Застава «Турий Рог» - Юрий Борисович Ильинский
Шрифт:
Интервал:
Закладка:
Остальных Горчаков не запомнил. Кудзуки хотел было начать, но массивный Шубников пробасил:
— Неплохо бы глотку промочить, хозяин…
— Сейчас, сейчас… Чай? Кофе?
— Мы не дамы в положении! Нам что-нибудь покрепче, — поморщился осанистый генерал Кислицын.
— Всему свое время, господа. Успеете принять горячительное. А чаек сейчас принесут.

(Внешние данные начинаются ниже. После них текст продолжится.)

(* ===== verification/Values.v ===== *)
(** * Values behind an address (vr_object.c, vr_client.c)

    A set, hash or list object in a database is an address; its value is in the table
    [heap] of the state, is read under a lock and written under the write lock
    of its database.  The file holds this access, the type checks and the frame
    the reading commands share. *)

From stdpp Require Import gmap strings.
From S2P Require Import Prelude Bytes Bits NumConv Object HashKit SetType HashType Quicklist Keyspace.
Import NumConv Object HashKit Keyspace.
Import SetType(setobj) HashType(hashobj) Quicklist(quicklist).

Module Values.

#[local] Open Scope vire_scope.

(** What the operations on values depend on besides their arguments: fresh
    memory, the hash seed, [dict_can_resize], the limits of the packed
    encodings, the addresses of hash tables that iterators fingerprint, the
    uninitialised table of the compressor, the options of lists and the limit of
    sparse HyperLogLogs. *)
Record valenv := mk_valenv {
  junk : nat -> Z;
  hash_seed : Z;
  can_resize : bool;
  set_max_intset_entries : Z;
  hash_max_ziplist_entries : Z;
  hash_max_ziplist_value : Z;
  table0 : Z;
  table1 : Z;
  lzf_table : Z -> Z;
  list_max_ziplist_size : Z;
  list_compress_depth : Z;
  hll_sparse_max_bytes : Z
}.

Definition shared_emptymultibulk : list Z := bs "*0" ++ crlf.
Definition shared_outofrangeerr : list Z := bs "-ERR index out of range" ++ crlf.

Definition addReplyBulkLongLong (ll : Z) : M unit := s <-- lift (ll_buf 64 ll) ;; addReplyBulkCBuffer s.

(** ** Addresses *)

Definition alloc (v : value) : M Z := fun s =>
  let p := fresh (dom (heap s)) in Some (p, set_heap (<[p := v]> (heap s)) s).

Definition load (p : Z) : M value := fun s =>
  match held s with Some _ => v ← heap s !! p; Some (v, s) | None => None end.

Definition store (p : Z) (v : value) : M unit := fun s =>
  match held s, heap s !! p with
  | Some (_, WRLOCK), Some _ => Some (tt, set_heap (<[p := v]> (heap s)) s)
  | _, _ => None
  end.

(** A write under whatever lock is held: counting a packed hash of more than
    65534 entries stores its length field again and looking into a compressed
    list decompresses a node, also in the readers. *)
Definition poke (p : Z) (v : value) : M unit := fun s =>
  match held s, heap s !! p with
  | Some _, Some _ => Some (tt, set_heap (<[p := v]> (heap s)) s)
  | _, _ => None
  end.

Definition load_set (p : Z) : M setobj := v <-- load p ;; match v with VSet v => ret v | _ => panic end.
Definition load_hash (p : Z) : M hashobj := v <-- load p ;; match v with VHash v => ret v | _ => panic end.
Definition load_list (p : Z) : M quicklist := v <-- load p ;; match v with VList v => ret v | _ => panic end.

(** [o->type == OBJ_SET], [OBJ_HASH] or [OBJ_LIST], with the address. *)
Definition as_set (o : robj) : option Z := match o with OtherObj OBJ_SET p => Some p | _ => None end.
Definition as_hash (o : robj) : option Z := match o with OtherObj OBJ_HASH p => Some p | _ => None end.
Definition as_list (o : robj) : option Z := match o with OtherObj OBJ_LIST p => Some p | _ => None end.

(** [checkType(c,o,type)] and the address when it has the type. *)
Definition checkType_as (as_type : robj -> option Z) (o : robj) : M (option Z) :=
  match as_type o with
  | Some p => ret (Some p)
  | None => addReplyString shared_wrongtypeerr ;; ret None
  end.

Definition checkType_set : robj -> M (option Z) := checkType_as as_set.
Definition checkType_hash : robj -> M (option Z) := checkType_as as_hash.
Definition checkType_list : robj -> M (option Z) := checkType_as as_list.

(** The frame of the reading commands on one key. *)
Definition read_value (E : env) (as_type : robj -> option Z) (key : list Z) (miss : list Z) (body : Z -> M unit) : M unit :=
  fetchInternalDbByKey E key ;;
  lockDbRead ;;
  o <-- lookupKeyReadOrReply E key miss ;;
  match o with
  | None => unlockDb ;; stat_misses 1
  | Some o =>
      t <-- checkType_as as_type o ;;
      match t with
      | None => unlockDb ;; stat_hits 1
      | Some p =>
          body p ;;
          unlockDb ;;
          stat_hits 1
      end
  end.

End Values.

Кудзуки нажал кнопку, влетел Куколка, выслушал распоряжение и ретировался. Пока пили чай, Горчаков рассматривал присутствующих, слышал он о них немало. Коно представлял фашистское общество «Кёвекай» («Сотрудничество наций»)[194], созданное в Мукдене в начале тридцатых годов, сразу же после оккупации японскими войсками северо-восточных провинций Китая. Инициатива создания общества принадлежала штабу Квантунской армии. «Кёвекай» оправдывало захватническую политику Японии, пропагандировало господство Страны восходящего солнца в Азии, распространяло всевозможные инсинуации о «северном соседе» — Советском Союзе, активно участвовало в превращении Маньчжурии в плацдарм для подготовки войны против СССР. На всей территории, где находились войска Квантунской армии, «Кёвекай» имело специальные боевые группы «сен-подан», которым, в случае войны с Советским Союзом, предстояло организовывать диверсии на железных дорогax — взрывать мосты, поджигать склады, совершать террористические акты. Генерал Кислицын возглавлял созданное японской разведкой «Главное бюро по делам российских эмигрантов в Маньчжоу-Го» — ГБРЭМ — административный орган белоэмигрантов в Манчьжурии, тесно связанный с «Кёвекай». Подчинялось «Бюро» японской военной миссии в Харбине и выполняло ее задания: вербовало эмигрантов для антисоветской деятельности, обучало их диверсионному делу, формировало отряды шпионов и диверсантов и организовывало их переброску в СССР.
Жуково-черный, пшютоватый[195] Миримский, сын крупного помещика, руководил харбинским филиалом РФС. «Российский фашистский союз», возникший в 1931 году, поначалу назывался «Российской фашистской партией». Тесно связанный с японской разведкой в Маньчжурии, РФС ею финансировался, выполнял ее задания, забрасывал в СССР шпионов и диверсантов.
Мастодонистый Шубников, купеческого вида детина, представлял «Монархическое объединение в Маньчжоу-Го», детище японской военной миссии в Маньчжурии. Под эгидой этого объединения, по идее японцев, должны были объединиться для антисоветской работы все белоэмигрантские организации в Китае. Разумеется, деятельность монархистов направлялась и контролировалась японцами.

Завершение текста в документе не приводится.